No. 1 UCLA men’s water polo (7-0) has conceded 6.6 goals per game this season, almost halving its allowed goals per contest from last season through seven games. Despite the blue and gold allowing 11 goals per game at this juncture a season ago, its competition included three matches against California, two versus USC and one apiece with Pepperdine and Stanford – the top-five teams in the country at the time.
Wright said his team is making errors against lower-ranked teams that will cost them during conference play.
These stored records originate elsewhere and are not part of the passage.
Lemma grows_bind_returns {A B} (Q : A -> Prop) (n m : nat) (c : M A) (k : A -> M B) :
  grows P n c -> returns Q c -> (forall a, Q a -> grows P m (k a)) -> grows P (n + m) (mbind c k).
Proof.
  intros Hc Hr Hk w s H. unfold mbind. destruct (Hc w s H) as [H1 H2]. specialize (Hr w s).
  destruct (c w s) as [[a|e] s']; cbn in *.
  - destruct (Hk a Hr w s' H1). split; [assumption | lia].
  - split; [assumption | lia].
Qed.

Lemma grows_lift_bind {A B} (m : nat) (r : res A) (k : A -> M B) :
  (forall a, r = Ok a -> grows P m (k a)) -> grows P m (mbind (lift r) k).
Proof.
  intros Hk w s H. unfold mbind, lift. destruct r as [a|e]; [now apply Hk|].
  cbn. split; [exact H | lia].
Qed.

Lemma grows_time : grows P 0 time_time.
Proof. intros w s H. cbn. split; [exact H | lia]. Qed.

Lemma grows_uuid : grows P 0 uuid4_hex.
Proof. intros w s H. cbn. split; [exact H | lia]. Qed.

Lemma grows_lift {A} (r : res A) : grows P 0 (lift r).
Proof. intros w s H. cbn. split; [exact H | lia]. Qed.

Lemma grows_push_pending (x : EntrySetup) : grows P 0 (push_pending x).
Proof. intros w s H. cbn. split; [exact H | lia]. Qed.

Lemma grows_push_signal (x : StrategySignal) : P x -> grows P 1 (push_signal x).
Proof.
  intros Hx w s H. cbn. split.
  - apply Forall_app; split; [exact H | constructor; [exact Hx | constructor]].
  - rewrite length_app. cbn. lia.
Qed.

Lemma grows_try {A} (n : nat) (c : M A) : grows P n c -> grows P n (try_ c).
Proof.
  intros Hc w s H. unfold try_. destruct (Hc w s H) as [H1 H2].
  destruct (c w s) as [r s']. exact (conj H1 H2).
Qed.

End Grows.

Lemma grows_build_signal P strat inst er h4 mzr rr tf sps :
  grows P 0 (_build_signal strat inst er h4 mzr rr tf sps).
Proof.
  unfold _build_signal. destruct (setup er); [|apply grows_lift].
  unfold create_signal_id, calculate_expiry_time.
  repeat (apply (grows_bind P 0 0); [|intro]); auto using grows_ret, grows_time, grows_uuid.
Qed.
“There’s still some mistakes that are going to kill us,” Wright said. “It’s just not acceptable because what we don’t realize is a lot of those are going to be goals that maybe we got away with. Our goal is blocking them and or the team not capitalizing and we have got to tighten that up. One of the staples of UCLA water polo has always been our defense, and we’re not where we need to be.”
The Bruins’ goal differential is the slimmest during the first quarter. UCLA held only a 7-6 combined advantage in its games against then-No. 14 Cal Baptist, No. 13 UC Irvine and then-No. 8 UC San Diego in the first quarter, while trailing against then-No. 6 UC Santa Barbara until the final quarter.
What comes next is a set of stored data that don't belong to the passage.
(** X3: a method outside the account and signing families is forwarded
    as it is, once, without any popup and without any check of its
    parameters against the grant; the result is the dispatch's value, or
    the [userRejectedRequest] error object when the dispatch failed. *)
Theorem other_methods_are_forwarded_without_popup (st : Service)
    (grant : PermissionRequest) (method : string) (params : list Value) :
  ¬ In method account_methods →
  ¬ In method signing_family →
  routeContentScriptRPCRequest grant method params st
  = match routeSafeRPCRequest method params with
    | Return v => (Return v, st, [RouteSafeRPCRequest method params])
    | Throw e =>
        (Return (VError userRejectedRequest), st,
         [RouteSafeRPCRequest method params;
          LoggerLog "error processing request" e])
    end.
Proof.
  intros Haccounts Hsigning. unfold signing_family in Hsigning.
  rewrite !in_app_iff in Hsigning.
  assert (¬ In method typed_data_methods) as Htyped
    by (intros Hin; apply Hsigning; by left).
  assert (¬ In method sign_methods) as Hsign
    by (intros Hin; apply Hsigning; right; by left).
  assert (¬ In method transaction_methods) as Htransaction
    by (intros Hin; apply Hsigning; right; by right).
  unfold routeContentScriptRPCRequest.
  rewrite !one_of_false by assumption.
  unfold try_catch, bind, perform, await.
  destruct (routeSafeRPCRequest method params); reflexivity.
Qed.

(** ** The gateway, message by message *)

(** A dApp message from an origin with a grant: the router's trace, then
    the reply. *)
Lemma onMessageListener_routes (st : Service) (port : Port)
    (event : PortRequestEvent) (url : string) (grant : PermissionRequest)
    (routed : Value) (t : list Effect) :
  sender_url port = Some url →
  db st !! (URL_origin url, selectedAccount st) = Some grant →
  isTallyConfigPayload (request event) = false →
  method (request event) ≠ "tally_setClaimReferrer" →
  routeContentScriptRPCRequest grant (method (request event))
    (params (request event)) st = (Return routed, st, t) →
  onMessageListener port event st
  = (Return Finished, st,
     t ++ [PostMessage port {| response_id := request_id event;
                               result := routed |}]).
Proof.
  intros Hurl Hgrant Hconfig Hreferrer Hrouted.
  unfold onMessageListener. rewrite Hurl.
  unfold bind at 1. rewrite checkPermission_lookup, Hgrant, Hconfig.
  apply String.eqb_neq in Hreferrer. rewrite Hreferrer.
  unfold bind at 1. rewrite Hrouted. reflexivity.
Qed.

Lemma onMessageListener_resumed_runs (st : Service) (port : Port)
    (event : PortRequestEvent) (url : string) :
  sender_url port = Some url →
  onMessageListener_resumed port event st
  = (Return Finished, st,
     [PostMessage port
        {| response_id := request_id event;
           result :=
             match db st !! (URL_origin url, selectedAccount st) with
             | Some permission => VArr [VStr (accountAddress permission)]
             | None => VError userRejectedRequest
             end |}]).
Proof.
  intros Hurl. unfold onMessageListener_resumed. rewrite Hurl.
  unfold bind at 1. rewrite checkPermission_lookup.
  by destruct (db st !! (URL_origin url, selectedAccount st)).
Qed.

(** X4: a [tally_setClaimReferrer] message from the allowed website with
    a string as first parameter emits the [setClaimReferrer] event with
    that string and is answered [null] under the request's id, whether or
    not the website holds a grant; the state is untouched. *)
Theorem claim_referrer_is_accepted_from_the_website (st : Service)
    (port : Port) (event : PortRequestEvent) (url referrer : string) :
  sender_url port = Some url →
  isTallyConfigPayload (request event) = false →
  method (request event) = "tally_setClaimReferrer" →
  URL_origin url = WEBSITE_ORIGIN →
  index (params (request event)) 0 = VStr referrer →
  onMessageListener port event st
  = (Return Finished, st,
     [EmitSetClaimReferrer referrer;
      PostMessage port {| response_id := request_id event;
                          result := VNull |}]).
Proof.
  intros Hurl Hconfig Hmethod Horigin Hreferrer.
  unfold onMessageListener. rewrite Hurl.
  unfold bind at 1. rewrite checkPermission_lookup, Hconfig, Hmethod.
  simpl String.eqb. cbv iota.
  rewrite Hreferrer, Horigin, (String.eqb_refl WEBSITE_ORIGIN).
  reflexivity.
Qed.
(* ===== verification/Prelude.v ===== *)
(** * KronosOS: a verification library for the kernel

    KronosOS (src/kernel/) is a small x86-64 kernel in C.  This library
    translates its core to functions and states what makes it correct.

    ** The program and the files

    The kernel is a set of C files, each with its static variables and an
    interface in a header.  A file is a [Module] here; its static variables are
    a [Record], each function is a definition with the function's name.  An
    operation is a function of the monad [M] of this file: it takes the state
    to an outcome and a state.  A layer that calls another one holds the other
    one's state in its own, or takes it as a parameter with a type class.

    - Memory.  memory/pmm.c is Pmm.v, over the bitmaps of Bitmap.v; PmmSpec.v and
      PmmInit.v verify it.  PageAllocator.v is the interface its clients see.
      memory/vmm.c is Vmm.v, over a physical memory of 64-bit words and a
      processor that translates addresses; VmmTables.v, VmmRun.v, VmmUpdate.v,
      VmmSpec.v and VmmAlloc.v verify it.  VmmInternal.v is its unused
      [map_page_internal].  Memory.v adds accesses to bytes through the
      processor's translation.
    - Interrupts and devices.  drivers/pic/pic.c, core/idt.c and
      drivers/timer/timer.c are Interrupts.v; the keyboard and the mouse
      (drivers/keyboard, drivers/mouse) are Input.v; core/gdt.c is Gdt.v.  The
      devices behind the ports are parameters ([PortIO] and, for wider
      accesses, Ports.v).
    - Tasks.  core/exec/scheduler.c is Sched.v; it calls the memory manager, the
      timer and the page allocator.  SchedQueue.v, SchedSpec.v and SchedLock.v
      verify it.  Task.v is its [scheduler_create_task], which loads a program.
    - Programs.  core/exec/elf.c is Elf.v, over the bytes of Memory.v: images,
      tables and [elf_file_t] structures are addresses.  ElfSpec.v reads them as
      data, ElfLoad.v and ElfProps.v verify parsing and loading.
    - System calls.  Kernel.v puts the scheduler, the memory manager and the file
      system together, with one page allocator, and holds [elf_parse_file];
      core/exec/syscalls.c is Syscalls.v.  SyscallSpec.v, SyscallFail.v and
      SyscallBoot.v say what the calls do.
    - Disk and files.  drivers/pci/pci.c is Pci.v, drivers/ata/ata.c is Ata.v;
      BlockDevice.v is the interface the file system sees, and AtaSpec.v shows
      that the driver implements it on channels that follow the ATA protocol.
      fs/ext2.c is Ext2.v (blocks, inodes, allocation), Ext2Dir.v (names and
      directories) and Ext2File.v (open files, mounting), with buffers as byte
      lists (Bytes.v).
    - Text.  lib/string.c is CString.v, over a memory of bytes; lib/stdio.c is
      Stdio.v (with [uint64_to_hex] of vmm.c), drivers/serial/serial.c is
      Serial.v, utils/log.c is Log.v and utils/sysinfo.c is SysInfo.v.
    - Starting.  main.c is Boot.v, over the state of all components with one
      state of the devices; BootSpec.v has the stages of [kmain] one by one
      and what they amount to.

    Files named ...Spec, ...Safe and the like hold theorems; files named
    ...Examples, ...Witness and AtaSim.v hold concrete machines on which the
    hypotheses of the theorems are shown to hold.  Wp.v is a small program
    logic of total correctness for the monad [M].

    ** What is shown

    - The page allocator refines a set of free frames, never hands out a frame
      twice and keeps its counters right (PmmSpec.v); initialisation leaves
      exactly the usable frames free (PmmInit.v).
    - The page tables of the user half refine a finite map from pages to
      entries, under mapping, unmapping and lookup; ranges are mapped
      all-or-nothing; [vmm_allocate] maps zeroed fresh pages (VmmSpec.v,
      VmmAlloc.v).
    - The ready queue refines a list; the timer schedules round robin
      (SchedSpec.v); which operations deadlock (SchedLock.v).
    - The interrupt table and the controllers after initialisation, the keyboard
      state as a function of the history of scancodes, the mouse packets
      (InterruptsSpec.v, InputSpec.v), the segment descriptors (Gdt.v).
    - A mounted ext2 volume: every call returns and keeps the file system well
      formed whatever bytes the disk holds (Ext2FileSafe.v); blocks through the
      cache refine the disk, inodes and file blocks are maps (Ext2Spec.v);
      reading returns the contents of the file (Ext2ReadSpec.v); allocation
      claims a clear bit (Ext2AllocSpec.v); directory blocks are lists of
      entries (Ext2DirSpec.v); path lookup is a walk (Ext2Path.v); mounting
      establishes the invariant (Ext2Mount.v).
    - The bus scan finds every function that answers (PciSpec.v); the disk
      driver's table is well formed (AtaInit.v), its transfers move the right
      sectors and the file system's blocks reach the drive (Ext2OnAta.v).
    - An image that is accepted has its tables inside the file, up to sums that
      wrap around, and loading puts its segments, zero-filled, where the image
      asks for them (ElfProps.v).
    - The read call fills the process's buffer with the bytes of the file
      (SyscallSpec.v).  Several calls can never work: exit and execve wait for a
      lock they hold, no task can be created on the layout the kernel is booted
      with, fstat, lseek and getdents look at a table nothing fills
      (SyscallFail.v), and no file can be used since no volume is ever mounted
      (SyscallBoot.v).
    - [vsnprintf] writes the text its format stands for, cut off to the buffer;
      printed numbers read back; where it overruns its buffer (StdioSpec.v).  The
      formatter of the logger writes the text its format stands for, widths
      included, and a log message reaches the serial line in one piece
      (LogSpec.v).  The system report says what the memory manager knows
      (SysInfo.v).
    - Starting ends in the main loop, with the tables installed, the page
      allocator's invariant established and the idle task running: the state
      that the theorems on tasks, system calls and files start from
      (BootSpec.v).
    - Where the code does not do what it means to, the theorem states what it
      does and the manifest lists the finding.

    ** Integers, loops, outcomes

    Machine integers are [Z] with the wrap-around written out ([u8] to [u64],
    [s8] to [s64]).  A loop that is not bounded by a counter runs on fuel and
    ends in [Spin] without it.  The fuel is enough: the scans of a directory
    block take [block_fuel], one more than the bytes of the block, since every
    entry moves the offset by at least one or ends the scan; [dir_fuel],
    [read_fuel] and [write_fuel] count the blocks of the file or the bytes left
    ([calls_return] shows that no call spins).  The polling loops of the disk,
    mouse and timer drivers take exactly the rounds the code gives them, or are
    infinite in the code as well, like those of the serial port, where the fuel
    bounds the polls of a busy transmitter.  Loops over strings, formats and
    tables of pointers run on fuel that must be at least their length; it is an
    argument of the function, and the theorems say how much is enough.  An access the processor or the language
    forbids (an unmapped address, the end of a buffer, division by zero) is
    [Fault].

    ** Interfaces and assumptions

    [PageAllocatorSpec] is proved of pmm.c, [BlockDeviceSpec] of ata.c and of a
    disk in memory.  Assumed of the hardware: the direct map of the boot loader
    ([HhdmWindow]); for what is reached through physical addresses or pointers
    of a process, that those are mapped to themselves ([IdentityMap]); the
    answers of the PCI host bridge ([PciHost]), the ATA protocol
    ([AtaHardware]), the transmitter of a UART ([Uart]) and a mouse that only its
    own ports reach ([MouseAlone]); each has an instance.  The file system is verified
    with its pages as byte lists: that the pages' addresses can be dereferenced
    is taken for granted there.

    ** Not modelled

    Assembly (the interrupt stubs, [task_switch_context], the loads of the
    descriptor registers) is a parameter or a field that records the effect.
    The calls of the logger outside main.c and sysinfo.c, and the printing of
    statistics and page tables, change no state the kernel reads and are left
    out.  Interrupts are steps of their own: none arrives in the middle of a
    function, nor while the kernel starts. *)
From stdpp Require Export base numbers list gmap.
From Stdlib Require Export ZArith Lia.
Redshirt sophomore attacker Jack Larsen, who scored an opening quarter goal in both games at the Inland Empire Classic on Saturday, said his team’s sluggish starts is something they’re focused on fixing.
“We’ve had some slow starts where our energy is lacking a little bit,” Larsen said. “We need to have a mindful presence. Ultimately, we need to just be able to be focused, draw attention to the task at hand and really finish the game. Once our defense comes, our offense just flows better.”
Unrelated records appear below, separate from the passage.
(* ===== verification/Bitmap.v ===== *)
(** Bitmaps stored in byte arrays, as the physical memory manager
    (memory/pmm.c) and the EXT2 driver (fs/ext2.c) keep them: bit [i] is bit
    [i % 8] of byte [i / 8].  The operations are the three statements the C
    code repeats; the lemmas reduce them to operations on a set of indices. *)
From S2P Require Import Prelude.

(** [uint8_t bit_mask = 1 << (i % 8)] *)
Definition bit_mask (i : Z) : Z := u8 (Z.shiftl 1 (i mod 8)).

(** [bitmap[i / 8] & bit_mask] *)
Definition bit_test (bm : list Z) (i : Z) : bool :=
  truthy (Z.land (array_get 0 bm (i / 8)) (bit_mask i)).

(** [bitmap[i / 8] |= bit_mask] *)
Definition bit_set (bm : list Z) (i : Z) : list Z :=
  array_set bm (i / 8) (u8 (Z.lor (array_get 0 bm (i / 8)) (bit_mask i))).

(** [bitmap[i / 8] &= ~bit_mask] *)
Definition bit_clear (bm : list Z) (i : Z) : list Z :=
  array_set bm (i / 8) (u8 (Z.land (array_get 0 bm (i / 8)) (Z.lnot (bit_mask i)))).

(** A byte array of [n] bytes. *)
Definition bitmap_wf (n : Z) (bm : list Z) : Prop :=
  Z.of_nat (length bm) = n /\ Forall (fun b => 0 <= b < 2 ^ 8) bm.

(** ** Reduction to [Z.testbit] *)

Lemma bit_mask_shift i : bit_mask i = Z.shiftl 1 (i mod 8).
Proof.
  unfold bit_mask. apply wrap_small. rewrite Z.shiftl_1_l.
  assert (0 <= i mod 8 < 8) by (apply Z.mod_pos_bound; lia).
  split; [lia|]. apply Z.pow_lt_mono_r; lia.
Qed.

Lemma bit_test_testbit bm i :
  bit_test bm i = Z.testbit (array_get 0 bm (i / 8)) (i mod 8).
Proof.
  unfold bit_test, truthy. rewrite bit_mask_shift, land_pow2_testbit.
  - apply negb_involutive.
  - apply Z.mod_pos_bound. lia.
Qed.

Section bitmap.
  Context (n : Z) (bm : list Z) (Hwf : bitmap_wf n bm).

Lemma bitmap_byte_range i : 0 <= array_get 0 bm i < 2 ^ 8.
  Proof. apply (Forall_array_get 0 (fun b => 0 <= b < 2 ^ 8)); [apply Hwf | lia]. Qed.

Lemma bit_mod_range i : 0 <= i mod 8 < 8.
  Proof. apply Z.mod_pos_bound. lia. Qed.

Lemma bit_set_wf i : bitmap_wf n (bit_set bm i).
  Proof using Hwf.
    destruct Hwf as [Hl Hf]. unfold bit_set. split.
    - by rewrite length_array_set.
    - apply Forall_array_set; [done|]. by apply wrap_range.
  Qed.

Lemma bit_clear_wf i : bitmap_wf n (bit_clear bm i).
  Proof using Hwf.
    destruct Hwf as [Hl Hf]. unfold bit_clear. split.
    - by rewrite length_array_set.
    - apply Forall_array_set; [done|]. by apply wrap_range.
  Qed.

  (** Setting bit [i] changes bit [i] only. *)
Lemma bit_test_set i j :
    0 <= i < 8 * n -> 0 <= j -> bit_test (bit_set bm i) j = (i =? j) || bit_test bm j.
  Proof using Hwf.
    intros Hi Hj. rewrite !bit_test_testbit. unfold bit_set.
    pose proof (bit_mod_range i). pose proof (bit_mod_range j).
    destruct Hwf as [Hl _].
    assert (0 <= i / 8 < n) by (split; [apply Z.div_pos; lia | apply Z.div_lt_upper_bound; lia]).
    assert (0 <= j / 8) by (apply Z.div_pos; lia).
    pose proof (Z.div_mod i 8). pose proof (Z.div_mod j 8).
    destruct (decide (i / 8 = j / 8)) as [Hd|Hd].
    - rewrite <- Hd, array_get_set_eq by lia. unfold wrap.
      rewrite Z.mod_pow2_bits_low, Z.lor_spec, bit_mask_shift, shiftl1_testbit by lia.
      rewrite orb_comm. f_equal.
      destruct (Z.eqb_spec i j), (Z.eqb_spec (i mod 8) (j mod 8)); lia || done.
    - rewrite array_get_set_ne by lia.
      destruct (Z.eqb_spec i j); [congruence | done].
  Qed.

  (** Clearing bit [i] changes bit [i] only. *)
Lemma bit_test_clear i j :
    0 <= i < 8 * n -> 0 <= j -> bit_test (bit_clear bm i) j = negb (i =? j) && bit_test bm j.
  Proof using Hwf.
    intros Hi Hj. rewrite !bit_test_testbit. unfold bit_clear.
    pose proof (bit_mod_range i). pose proof (bit_mod_range j).
    destruct Hwf as [Hl _].
    assert (0 <= i / 8 < n) by (split; [apply Z.div_pos; lia | apply Z.div_lt_upper_bound; lia]).
    assert (0 <= j / 8) by (apply Z.div_pos; lia).
    pose proof (Z.div_mod i 8). pose proof (Z.div_mod j 8).
    destruct (decide (i / 8 = j / 8)) as [Hd|Hd].
    - rewrite <- Hd, array_get_set_eq by lia. unfold wrap.
      rewrite Z.mod_pow2_bits_low, Z.land_spec, Z.lnot_spec, bit_mask_shift, shiftl1_testbit by lia.
      rewrite andb_comm. f_equal. f_equal.
      destruct (Z.eqb_spec i j), (Z.eqb_spec (i mod 8) (j mod 8)); lia || done.
    - rewrite array_get_set_ne by lia.
      destruct (Z.eqb_spec i j); [congruence | done].
  Qed.
End bitmap.

(** Bitmaps of one size with the same bits are equal. *)
Lemma bitmap_ext n bm1 bm2 :
  bitmap_wf n bm1 -> bitmap_wf n bm2 ->
  (forall i, 0 <= i < 8 * n -> bit_test bm1 i = bit_test bm2 i) -> bm1 = bm2.
Proof.
  intros [Hl1 Hf1] [Hl2 Hf2] Hbits.
  apply (list_eq_same_length _ _ (length bm1)); [lia|done|].
  intros k x y Hk Hx Hy.
  rewrite Forall_lookup in Hf1, Hf2.
  apply (eq_by_bits 8); eauto.
  intros i Hi. specialize (Hbits (8 * Z.of_nat k + i)).
  rewrite !bit_test_testbit in Hbits.
  replace ((8 * Z.of_nat k + i) / 8) with (Z.of_nat k) in Hbits
    by (rewrite Z.mul_comm, Z.div_add_l, Z.div_small; lia).
  replace ((8 * Z.of_nat k + i) mod 8) with i in Hbits
    by (rewrite Z.mul_comm, Z.add_comm, Z.mod_add, Z.mod_small; lia).
  unfold array_get in Hbits. rewrite Nat2Z.id, Hx, Hy in Hbits. apply Hbits. lia.
Qed.

(** A zeroed array has every bit clear. *)
Lemma bit_test_zero n i : bit_test (replicate n 0) i = false.
Proof.
  rewrite bit_test_testbit. unfold array_get.
  destruct (replicate n 0 !! Z.to_nat (i / 8)) eqn:E; simpl; [|apply Z.bits_0].
  apply lookup_replicate in E as [-> _]. apply Z.bits_0.
Qed.

Lemma bitmap_wf_zero n : bitmap_wf (Z.of_nat n) (replicate n 0).
Proof.
  split; [by rewrite length_replicate|].
  apply Forall_replicate. lia.
Qed.

(** ** Ranges of bits *)

(** [for (j = 0; j < count; j++) set bit (start + j)] *)
Definition bit_set_range (bm : list Z) (start : Z) (count : Z) : list Z :=
  foldl (fun bm j => bit_set bm (start + j)) bm (seqZ 0 count).

Lemma bit_set_range_spec n bm start count :
  bitmap_wf n bm -> 0 <= start -> 0 <= count -> start + count <= 8 * n ->
  bitmap_wf n (bit_set_range bm start count) /\
  forall j, 0 <= j ->
    bit_test (bit_set_range bm start count) j =
    ((start <=? j) && (j <? start + count)) || bit_test bm j.
Proof.
  intros Hwf Hs Hc. revert bm Hwf.
  pattern count. apply natlike_ind; [|clear count Hc; intros count Hc IH|done].
  - intros bm Hwf Hle. unfold bit_set_range. simpl. split; [done|].
    intros j Hj. replace ((start <=? j) && (j <? start + 0)) with false by lia. done.
  - intros bm Hwf Hle. destruct (IH bm Hwf) as [Hwf' Hbits]; [lia|].
    unfold bit_set_range in *.
    replace (Z.succ count) with (count + 1) by lia.
    rewrite seqZ_snoc, foldl_app by lia. simpl.
    split; [by apply bit_set_wf|].
    intros j Hj. rewrite (bit_test_set n) by (done || lia). rewrite Hbits by done.
    destruct (bit_test bm j); rewrite ?orb_true_r, ?orb_false_r; [done|].
    destruct (Z.eqb_spec (start + (0 + count)) j), (Z.leb_spec start j),
      (Z.ltb_spec j (start + count)), (Z.ltb_spec j (start + (count + 1))); done || lia.
Qed.

#[export] Hint Resolve bit_set_wf bit_clear_wf bitmap_wf_zero : kernel.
In the final stanza, however, the Bruins have only allowed nine goals all season. UCLA outscored its two highest-ranked opponents thus far, Santa Barbara and San Diego, 9-1 in the fourth quarter.
The blue and gold also top the charts defensively in comparison to conference foes, as redshirt freshman attacker Gianpiero Di Martire ranks second in the Mountain Pacific Sports Federation in steals per game while sophomore goalkeeper Garret Griggs is the conference’s runner-up in saves per game.
Redshirt senior utility Felix Brozyna-Vilim, who led the program with 73 drawn exclusions in 2019, said Wright spends time watching every possession of game film multiple times to continue to improve.
“Adam tells us that he spends an hour and a half watching each quarter of the film because he watches every single position,” Brozyna-Vilim said. “He watches each position, every possession, then restarts it. So he watches each play six times. He watches every stroke and everything. To have a coach do that and have that much commitment to help us is so cool.”
But with a rematch against the Gauchos on Saturday and the Bruins’ first crack at conference foes looming, Wright reiterated his team’s focus going forward.
“It’s straightforward and simple,” Wright said. “Our approach to how we want to play defense, our mindset, our mentality, our energy, our intensity and commitment to playing fundamentally sound defense, it’s got to get a whole lot better.”